What the task asks: Report each line of the data that contains the string "stabilizer".

Stored items:
■ ■ ■
(** X21, on an instance: a required owner without UID. *)
Lemma owner_patch_outcomes_witness :
  client.result
    (ApplyOwnerReferences (fixtures.gcServer [] None) fixtures.secrets
       (fixtures.newSecret "ns1" "n1" false "ns1-n1" [])
       (fixtures.ownerRef "n1" "")) tt = Panicked.
Proof.
  destruct (owner_patch_outcomes (fixtures.gcServer [] None) fixtures.secrets
              (fixtures.newSecret "ns1" "n1" false "ns1-n1" [])
              (fixtures.ownerRef "n1" "") tt) as ([_ Hempty] & _).
  apply Hempty. reflexivity.
Defined.

(** X22, on the instances of the tests "append a owner" and "remove a
    owner". *)
Lemma owner_added_then_removed_witness :
  exists answer,
    client.calls
      (ApplyOwnerReferences (fixtures.gcServer [] None) fixtures.secrets
         (fixtures.newSecret "ns1" "n1" false "ns1-n1"
            [fixtures.ownerRef "n2" "b"; fixtures.ownerRef "n1" "a"])
         (ownerToRemove (fixtures.ownerRef "n1" "a"))) tt
    = [client.CallPatch fixtures.secrets "ns1" "n1" client.MergePatchType
         {| client.PatchUID := "ns1-n1";
            client.PatchResourceVersion := "";
            client.PatchOwnerReferences := [fixtures.ownerRef "n2" "b"] |}
         answer].
Proof.
  apply (owner_added_then_removed (fixtures.gcServer [] None) fixtures.secrets
           (fixtures.newSecret "ns1" "n1" false "ns1-n1"
              [fixtures.ownerRef "n2" "b"])
           (fixtures.newSecret "ns1" "n1" false "ns1-n1"
              [fixtures.ownerRef "n2" "b"; fixtures.ownerRef "n1" "a"])
           (fixtures.ownerRef "n1" "a") "a"%char tt tt).
  - reflexivity.
  - discriminate.
  - discriminate.
  - intros y Hy. apply list_elem_of_singleton in Hy. subst y. reflexivity.
  - reflexivity.
Defined.
(** * PoseCare frame pipeline: rep counters, form scorer, angle engine,
      keypoint stabilizer and subject selector

    Shallow embedding of [posecare_core.py] and of the selection part of
    [posecare_main.py].

    Numbers.  The source computes with IEEE floats.  Here every float is
    read as the exact number it denotes and arithmetic is exact:
    - the rep counters and the form scorer only compare angles with
      constants and apply field operations, so they are modelled over the
      rationals [Q] and stay executable;
    - the angle engine, the stabilizer and the selector take square roots
      (and an arc cosine), so they are modelled over the reals [R].
    Rounding error, overflow, infinities and NaN are outside this model. *)

From Stdlib Require Import ZArith QArith Qround String List Bool Lia.
From Stdlib Require Import Reals Lqa Lra.
Import ListNotations.
Local Open Scope Z_scope.

(** ** Python helpers over [Q] *)

(** [x < y] on floats, as a boolean. *)
Definition Qltb (x y : Q) : bool := negb (Qle_bool y x).

(** Python's [min(a, b)]: [b] when [b < a], else [a]. *)
Definition py_min (a b : Q) : Q := if Qltb b a then b else a.

(** Python's [max(a, b)]: [b] when [b > a], else [a]. *)
Definition py_max (a b : Q) : Q := if Qltb a b then b else a.

(** Python's [round(x)] of a float to an int: nearest integer, ties to the
    even one. *)
Definition py_round (x : Q) : Z :=
  let f := Qfloor x in
  let r := (x - inject_Z f)%Q in
  if Qltb r (1 # 2) then f
  else if Qltb (1 # 2) r then (f + 1)%Z
  else if Z.even f then f else (f + 1)%Z.

(** ** Constants *)

Definition SQUAT_DOWN_MAX : Q := 120.
Definition SQUAT_UP_MIN : Q := 165.
Definition STS_SIT_MAX : Q := 120.
Definition STS_STAND_MIN : Q := 165.
Definition LR_UP_MAX : Q := 120.
Definition LR_DOWN_MIN : Q := 165.
Definition MIN_DWELL : Z := 3.

(** ** The rep counter *)

Record RepCounter : Type := mkRepCounter {
  exercise : string;
  reps : Z;
  state : string;
  dwell : Z;
  form_pct : Z
}.

(** The dataclass defaults: [RepCounter()]. *)
Definition RepCounter_default : RepCounter :=
  mkRepCounter "squat" 0 EmptyString 0 0.
(** C7 as stated fails on invocations that pass the gate, in mode
    circleRings.  On the portrait modules/art/portraits/<U+D83D>.webp
    the deriver throws a URIError before any ring field is written.
    Without a portrait, a document whose ring object has a subject but
    no colors: the handler writes ring.enabled and ring.effects, then
    throws a TypeError on ring.colors.ring, and the scale stays 1 where
    rings are enabled.  A document whose name is an object with an own
    toString property makes the literal of line 208 throw a TypeError
    before any write, and so does, on line 217, a ring colour setting
    that is such an object and has no CSS form. *)
Lemma ring_fields_counterexample :
  pack_supported ex_state ex_pack ∧
  hasRings (VStr TOKEN_MODE.CIRCLE_RINGS) = true ∧
  (let after :=
     applyCompendiumArt ex_host ex_state (ex_settings TOKEN_MODE.CIRCLE_RINGS) ex_pack
       (ex_art (portrait_path (str "modules/art") [55357%N] (str "webp")))
       (ex_source (Some (ex_ring (Some ex_colors) (Some ex_subject)))) in
   after.2 = Throw URIError ∧
   enabled (ring_of after.1) = VBool false ∧
   effects (ring_of after.1) = VNum 0 ∧
   subject_scale (subject_of after.1) = VNum 1) ∧
  (let after :=
     applyCompendiumArt ex_host ex_state (ex_settings TOKEN_MODE.CIRCLE_RINGS) ex_pack
       (VObj []) (ex_source (Some (ex_ring None (Some ex_subject)))) in
   after.2 = Throw TypeError ∧
   enabled (ring_of after.1) = VBool true ∧
   effects (ring_of after.1) = VNum 1 ∧
   colors (ring_of after.1) = None ∧
   subject_scale (subject_of after.1) = VNum 1) ∧
  (let after :=
     applyCompendiumArt ex_host ex_state (ex_settings TOKEN_MODE.CIRCLE_RINGS) ex_pack
       (VObj []) ex_unnamed in
   after = (ex_unnamed, Throw TypeError) ∧
   enabled (ring_of after.1) = VUndefined) ∧
  (let after :=
     applyCompendiumArt ex_host ex_state (ex_settings_unprintable TOKEN_MODE.CIRCLE_RINGS)
       ex_pack (VObj []) (ex_source (Some (ex_ring (Some ex_colors) (Some ex_subject)))) in
   after.2 = Throw TypeError ∧
   enabled (ring_of after.1) = VBool false ∧
   colors_ring (colors_of after.1) = VNull).
Proof. split; [solve_gate|]. split; [reflexivity|]. repeat split; vm_compute; reflexivity. Qed.
(** [n/d] divided by [2^e], as a fraction. *)
Definition scaled (n d : positive) (e : Z) : Z * positive :=
  if 0 <=? e then (Zpos n, Z.to_pos (Zpos d * 2 ^ e)) else (Zpos n * 2 ^ (- e), d).

(** The weight of the last mantissa bit of the double nearest to [n/d]:
    the [e] with [2^52 <= (n/d) / 2^e < 2^53], and no less than -1074,
    where the subnormal numbers lie. *)
Definition ulp_exponent (n d : positive) : Z :=
  let e := Z.log2 (Zpos n) - Z.log2 (Zpos d) - 52 in
  let '(a, b) := scaled n d e in
  Z.max (if a <? 2 ^ 52 * Zpos b then e - 1 else e) (-1074).

(** Beyond the largest double the result is infinity; [2^1024] stands for
    it, which compares with every double as infinity does. *)
Definition nearest_double (n d : positive) : Q :=
  let e := ulp_exponent n d in
  let '(a, b) := scaled n d e in
  let m := round_half_even a b in
  if 0 <=? e then inject_Z (Z.min (m * 2 ^ e) (2 ^ 1024)) else m # Z.to_pos (2 ^ (- e)).

Definition binary64 (q : Q) : Q :=
  match Qnum q with
  | Z0 => 0%Q
  | Zpos n => nearest_double n (Qden q)
  | Zneg n => (- nearest_double n (Qden q))%Q
  end.

Arguments lit : simpl never.
Arguments str_of_int : simpl never.
Arguments md5_hexdigest : simpl never.
Arguments decode_utf8_ignore : simpl never.
Arguments hex : simpl never.
Arguments repr_bytes : simpl never.

End Py.

Import Py.

(** Literals are compared as written and evaluated only on demand. *)
Global Opaque lit.

(** ** Decoded messages

    The classes of [protobuf/douyin.py], with the fields the two files
    read.  Each class sits in a module of its name so that the fields keep
    theirs. *)

Module User.
Record t := { id : Z; nick_name : str; gender : Z }.
End User.

Module Gift.
Record t := { name : str }.
End Gift.

Module Common.
Record t := { create_time : Z }.
End Common.

Module ChatMessage.
Record t := { user : User.t; content : str }.
End ChatMessage.

Module GiftMessage.
Record t := { user : User.t; gift : Gift.t; combo_count : Z }.
End GiftMessage.

Module MemberMessage.
Record t := { user : User.t }.
End MemberMessage.

Module LikeMessage.
Record t := { user : User.t; count : Z }.
End LikeMessage.

Module SocialMessage.
Record t := { user : User.t }.
End SocialMessage.

Module EmojiChatMessage.
Record t := { user : User.t; emoji_id : Z; default_content : str }.
End EmojiChatMessage.

Module RoomUserSeqMessage.
Record t := { total : Z; total_pv_for_anchor : Z }.
End RoomUserSeqMessage.
(** X14. A negative period is not refused either: the return at a place
    compares its value with the one [|period|] places later, so that
    without [cumulative] the output, still the series less its first entry,
    ends with missing returns where no later observation exists. *)
Theorem returns_negative_period (now : Z) (ts : Series A)
  (kwargs : returns_kwargs) (period : Z) :
  kw_start kwargs = None ->
  kwargs_get (kw_cumulative kwargs) false = false ->
  kw_period kwargs = Some period -> (period < 0)%Z ->
  let relative :=
    if String.eqb (kwargs_get (kw_type kwargs) "net"%string) "net"
    then 0%Z else 1%Z in
  let n := length (s_values ts) in
  let k := Z.to_nat (- period) in
  exists out,
    returns now ts kwargs = Ok (Frame out) /\
    length (s_values out) = (n - 1)%nat /\
    (forall i, (S i < n)%nat ->
       nth_error (s_values out) i
       = Some (forward_return (s_values ts) k relative (S i))) /\
    (forall i, (S i < n)%nat -> (n <= S i + k)%nat ->
       nth_error (s_values out) i = Some None).
Proof.
  intros Hstart Hcum Hper Hneg relative n k.
  rewrite returns_periodic_frame by exact Hstart. rewrite Hcum, Hper.
  cbn [kwargs_get]. fold relative. eexists. split; [reflexivity|].
  cbn [s_tail s_values s_add_scalar s_sub_scalar s_div shift].
  assert (Hat : forall i, (S i < n)%nat ->
            nth_error (tl (map (fun x => lift2 add x (Some (ofZ relative)))
                        (map (fun x => lift2 sub x (Some one))
                           (map2 (lift2 div) (s_values ts)
                              (shift_values (s_values ts) period))))) i
            = Some (forward_return (s_values ts) k relative (S i))).
  { intros i Hi.
    assert (Htl : forall (T : Type) (l : list T) j,
              nth_error (tl l) j = nth_error l (S j))
      by (intros T [|x l] j; [destruct j|]; reflexivity).
    rewrite Htl, !nth_error_map, nth_error_map2_both.
    rewrite (nth_error_nth' (s_values ts) None) by (fold n; lia).
    rewrite nth_error_shift_values_back by (fold n; lia || exact Hneg).
    reflexivity. }
  split; [|split].
  - assert (Htl_len : forall (T : Type) (l : list T),
              length (tl l) = (length l - 1)%nat)
      by (intros T [|x l]; cbn [tl length]; lia).
    rewrite Htl_len, !length_map, length_map2, length_shift_values.
    unfold n. lia.
  - exact Hat.
  - intros i Hi Hend. rewrite Hat by exact Hi. f_equal.
    unfold forward_return.
    rewrite (@nth_overflow _ (s_values ts) (S i + k)%nat None)
      by (unfold n, k in *; lia).
    rewrite lift2_none_r. reflexivity.
Qed.
End BackwardShift.

Section ExactDaily.
Local Open Scope R_scope.

Lemma length_step_returns (P : list R) :
  length (step_returns P) = (length P - 1)%nat.
Proof. unfold step_returns. rewrite length_map, length_seq. reflexivity. Qed.

Lemma nth_step_returns (P : list R) (i : nat) :
  (S i < length P)%nat ->
  nth i (step_returns P) 0 = nth (S i) P 0 / nth i P 0 - 1 + 0.
Proof.
  intros Hi. unfold step_returns. rewrite nth_map_seq by lia. reflexivity.
Qed.

(** What [daily_returns] answers on a plain sequence of prices. *)
Lemma daily_returns_values (now : Z) (P : list R) (relative : option R) :
  daily_returns now (series_of P) relative
  = Ok (Frame (mkSeries (tl (s_index (series_of P)))
                        (map norm (step_returns P)))).
Proof.
  unfold daily_returns. cbn zeta.
  destruct (returns_plain now (series_of P) (mkReturnsKw None None None None None))
    as [out [Hrun [Hidx [Hlen Hval]]]]; [reflexivity|reflexivity|cbn; lia|].
  rewrite Hrun. do 2 f_equal. destruct out as [index values].
  cbn [s_index s_values] in *. subst index. f_equal.
  cbn [series_of s_values] in Hlen, Hval. rewrite length_map in Hlen, Hval.
  apply nth_error_ext. intros i.
  destruct (Nat.lt_ge_cases (S i) (length P)) as [Hi|Hi].
  - rewrite Hval by exact Hi. cbn [kw_period kw_type kwargs_get].
    change (Z.to_nat 1) with 1%nat.
    rewrite periodic_return_at by lia.
    rewrite nth_error_map.
    rewrite (nth_error_nth' (step_returns P) 0)
      by (rewrite length_step_returns; lia).
    rewrite nth_step_returns by exact Hi. cbn [option_map].
    replace (S i - 1)%nat with i by lia. reflexivity.
  - rewrite (proj2 (nth_error_None values i)) by lia.
    symmetry. apply nth_error_None.
    rewrite length_map, length_step_returns. lia.
Qed.

(** The growth factors of the step returns telescope. *)
Lemma compound_step_returns (P : list R) (m : nat) :
  Forall (fun p => p <> 0) P -> (m < length P)%nat ->
  compound (firstn m (step_returns P)) = nth m P 0 / nth 0 P 0.
Proof.
  intros Hnz. induction m as [|m IH]; intros Hm.
  - cbn [firstn compound fold_right].
    assert (nth 0 P 0 <> 0).
    { rewrite Forall_forall in Hnz. apply Hnz. apply nth_In. exact Hm. }
    field. assumption.
  - assert (Hsplit : firstn (S m) (step_returns P)
                     = firstn m (step_returns P) ++ [nth m (step_returns P) 0]).
    { rewrite <- (firstn_skipn m (firstn (S m) (step_returns P))).
      rewrite firstn_firstn. replace (Nat.min m (S m)) with m by lia.
      f_equal. apply nth_error_ext. intros [|j].
      - rewrite nth_error_skipn, nth_error_firstn, Nat.add_0_r.
        destruct (Nat.ltb_spec m (S m)); [|lia]. cbn [nth_error].
        apply nth_error_nth'. rewrite length_step_returns. lia.
      - rewrite nth_error_skipn, nth_error_firstn.
        destruct (Nat.ltb_spec (m + S j) (S m)); [lia|].
        destruct j; reflexivity. }
    rewrite Hsplit. unfold compound in *. rewrite fold_right_app.
    cbn [fold_right].
    assert (Hfold : forall (l : list R) (a : R),
              fold_right (fun r acc => (1 + r) * acc) a l
              = fold_right (fun r acc => (1 + r) * acc) 1 l * a).
    { induction l as [|x l IHl]; intros a; cbn [fold_right]; [ring|].
      rewrite IHl. ring. }
    rewrite Hfold, IH by lia. rewrite nth_step_returns by lia.
    assert (nth 0 P 0 <> 0 /\ nth m P 0 <> 0) as [H0 Hm'].
    { rewrite Forall_forall in Hnz. split; apply Hnz; apply nth_In; lia. }
    field. split; assumption.
Qed.

(** X15. [daily_returns] answers with the net one-period returns of the
    prices, less the first place, whatever [relative] it is given; on
    nonzero prices their growth factors compound back to the prices:
    [P[0] * (1 + r_0) * ... * (1 + r_i) = P[i+1]]. *)
Theorem daily_returns_compound (now : Z) (P : list R) (relative : option R) :
  Forall (fun p => p <> 0) P ->
  exists out rets,
    daily_returns now (series_of P) relative = Ok (Frame out) /\
    s_values out = map Some rets /\
    length rets = (length P - 1)%nat /\
    (forall i, (S i < length P)%nat ->
       nth i rets 0 = nth (S i) P 0 / nth i P 0 - 1 + 0 /\
       nth 0 P 0 * compound (firstn (S i) rets) = nth (S i) P 0).
Proof.
  intros Hnz. eexists. exists (step_returns P).
  split; [apply daily_returns_values|]. split; [reflexivity|].
  split; [apply length_step_returns|].
  intros i Hi. split; [apply nth_step_returns; exact Hi|].
  rewrite compound_step_returns by assumption.
  assert (nth 0 P 0 <> 0).
  { rewrite Forall_forall in Hnz. apply Hnz. apply nth_In. lia. }
  field. assumption.
Qed.
End ExactDaily.

(** ** Averages over a stride *)

Section Strides.
Context {A : Type} `{Numeric A}.

Lemma mod_opp_zero (i p : Z) :
  ((i mod - p =? 0) = (i mod p =? 0))%Z.
Proof.
  destruct (Z.eq_dec p 0) as [->|Hp]; [reflexivity|].
  destruct (Z.eqb_spec (i mod p) 0) as [E|E].
  - apply Z.eqb_eq. apply Z.mod_opp_r_z; assumption.
  - apply Z.eqb_neq. intros E'. apply E.
    rewrite <- (Z.opp_involutive p). apply Z.mod_opp_r_z; [lia|exact E'].
Qed.

Lemma average_loop_opp (ts : Series A) (relative period : Z)
  (idxs : list Z) (avg_ret : option A) :
  average_loop ts relative (Some (- period)%Z) idxs avg_ret
  = average_loop ts relative (Some period) idxs avg_ret.
Proof.
  revert avg_ret. induction idxs as [|i idxs IH]; intros avg_ret; [reflexivity|].
  cbn [average_loop].
  destruct (Z.eq_dec period 0) as [->|Hp]; [reflexivity|].
  assert (Hm : forall q, q <> 0%Z -> py_mod i (Some q) = Ok (i mod q)%Z)
    by (intros [|q|q] Hq; [contradiction|reflexivity|reflexivity]).
  rewrite !Hm by lia. cbn [bind]. rewrite mod_opp_zero.
  destruct (i mod period =? 0)%Z.
  - destruct (loc ts i); [|reflexivity]. cbn [bind]. apply IH.
  - apply IH.
Qed.

(** X17. The sign of the stride does not matter to [average_returns]: a
    negative period selects the same places as its opposite and gives the
    same answer, error included. *)
Theorem average_returns_stride_sign (ts : Series A) (type : option string)
  (period : Z) :
  average_returns ts (mkAverageKw type (Some (- period)%Z))
  = average_returns ts (mkAverageKw type (Some period)).
Proof.
  unfold average_returns. cbn [avg_type avg_period].
  rewrite average_loop_opp. reflexivity.
Qed.

(** X18. [average_returns] reads its period only inside the loop: on a
    series that is not empty a call without [period] raises [TypeError],
    while on an empty series every call answers [1 - 1], whatever the
    keywords. *)
Theorem average_returns_period_read_late (ts : Series A)
  (kwargs : average_kwargs) :
  (s_index ts = [] ->
   average_returns ts kwargs = Ok (lift2 sub (Some one) (Some one))) /\
  (s_index ts <> [] -> avg_period kwargs = None ->
   average_returns ts kwargs = Raise TypeError).
Proof.
  unfold average_returns. split.
  - intros ->. reflexivity.
  - intros Hne ->. destruct (s_index ts) as [|t index]; [contradiction|].
    unfold py_range. cbn [length]. rewrite Z.sub_0_r, Nat2Z.id. reflexivity.
Qed.

(** X16. The daily returns cannot be averaged as they come. [daily_returns]
    answers with the series less its first place, labels kept: on prices
    labelled [0 .. n-1] the returns carry the labels [1 .. n-1]. The loop of
    [average_returns] starts at the integer 0, a multiple of every stride,
    and looks it up among the labels: with two prices or more and a stride
    other than zero the call raises [KeyError]. *)
Theorem average_of_daily_returns_key_error (now : Z) (prices : list A)
  (relative : option A) (kwargs : average_kwargs) (period : Z) :
  (2 <= length prices)%nat ->
  avg_period kwargs = Some period -> period <> 0%Z ->
  exists out,
    daily_returns now (series_of prices) relative = Ok (Frame out) /\
    s_index out = py_range 1 (Z.of_nat (length prices)) /\
    average_returns out kwargs = Raise KeyError.
Proof.
  intros Hn Hk Hp. unfold daily_returns. cbn zeta.
  rewrite returns_periodic_frame by reflexivity.
  cbn [kw_cumulative kwargs_get]. eexists. split; [reflexivity|].
  assert (Hidx : tl (py_range 0 (Z.of_nat (length prices)))
                 = py_range 1 (Z.of_nat (length prices))).
  { change 0%Z with (Z.of_nat 0). change 1%Z with (Z.of_nat 1).
    rewrite !py_range_from_nat.
    replace (Z.to_nat (Z.of_nat (length prices) - Z.of_nat 0))
      with (S (Z.to_nat (Z.of_nat (length prices) - Z.of_nat 1))) by lia.
    reflexivity. }
  set (out := s_tail _).
  assert (Hout : s_index out = py_range 1 (Z.of_nat (length prices)))
    by exact Hidx.
  split; [exact Hout|].
  unfold average_returns. rewrite Hk, Hout, length_py_range.
  unfold py_range at 1.
  replace (Z.to_nat (Z.of_nat (Z.to_nat (Z.of_nat (length prices) - 1)) - 0))
    with (S (length prices - 2)) by lia.
  cbn [seq map average_loop].
  assert (Hmod : py_mod (0 + Z.of_nat 0) (Some period) = Ok 0%Z)
    by (destruct period; [contradiction|reflexivity|reflexivity]).
  rewrite Hmod. cbn [bind Z.eqb]. unfold loc.
  rewrite loc_at_missing; [reflexivity|].
  rewrite Hout. intros Hin. apply In_py_range in Hin. lia.
Qed.
End Strides.

Section ExactAverages.
Local Open Scope R_scope.

Lemma stride_from_one {T : Type} (k : Z) (l : list T) : stride_from k l 1 = l.
Proof.
  revert k. induction l as [|x l IH]; intros k; [reflexivity|].
  cbn [stride_from]. rewrite Z.mod_1_r. cbn [Z.eqb]. f_equal. apply IH.
Qed.

Lemma product_of_factors (l : list R) :
  fold_right Rmult 1 (map (fun x => 1 + x + IZR 0) l) = compound l.
Proof.
  unfold compound. induction l as [|x l IH]; cbn [map fold_right]; [reflexivity|].
  rewrite IH. ring.
Qed.

(** What [average_returns] makes of net returns taken one by one, on a
    series whose labels are its places. *)
Lemma average_returns_every_place (rets : list R) (type : option string) :
  kwargs_get type "net"%string = "net"%string ->
  average_returns (series_of rets) (mkAverageKw type (Some 1%Z))
  = Ok (Some (compound rets - 1)).
Proof.
  intros Htype. unfold average_returns.
  cbn [avg_type avg_period]. rewrite Htype.
  cbn [String.eqb Ascii.eqb Bool.eqb].
  replace (length (s_index (series_of rets))) with (length rets)
    by (cbn [series_of s_index]; rewrite length_py_range; lia).
  change 0%Z with (Z.of_nat 0) at 2. rewrite py_range_from_nat.
  rewrite Z.sub_0_r, Nat2Z.id.
  pose proof (average_loop_product 0 1 rets [] 1) as Hloop.
  cbn [app length] in Hloop. change (Some one) with (Some 1).
  rewrite Hloop by discriminate. cbn [bind Z.of_nat].
  rewrite stride_from_one, product_of_factors. f_equal.
  change (lift2 sub (Some ?a) (Some 1)) with (Some (a - 1)).
  f_equal. ring.
Qed.
End ExactAverages.

(** ** Compounding formulas *)

Section ExactFormulas.
Local Open Scope R_scope.

Lemma py_pow_R (x : R) (n : Z) :
  x <> 0 \/ (0 <= n)%Z -> py_pow x n = Ok (powerRZ x n).
Proof.
  intros Hx. unfold py_pow, eqb. unfold_R.
  destruct (Z.ltb_spec n 0); [|reflexivity]. cbn [andb].
  destruct Hx as [Hx|Hn]; [|lia].
  destruct (Rle_dec x 0); destruct (Rle_dec 0 x); try reflexivity. lra.
Qed.

Lemma py_log_R (x : R) : 0 < x -> py_log x = Ok (ln x).
Proof.
  intros Hx. unfold py_log. unfold_R. destruct (Rle_dec x 0); [lra|reflexivity].
Qed.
■ ■ ■
Output of the task:
      keypoint stabilizer and subject selector
    - the angle engine, the stabilizer and the selector take square roots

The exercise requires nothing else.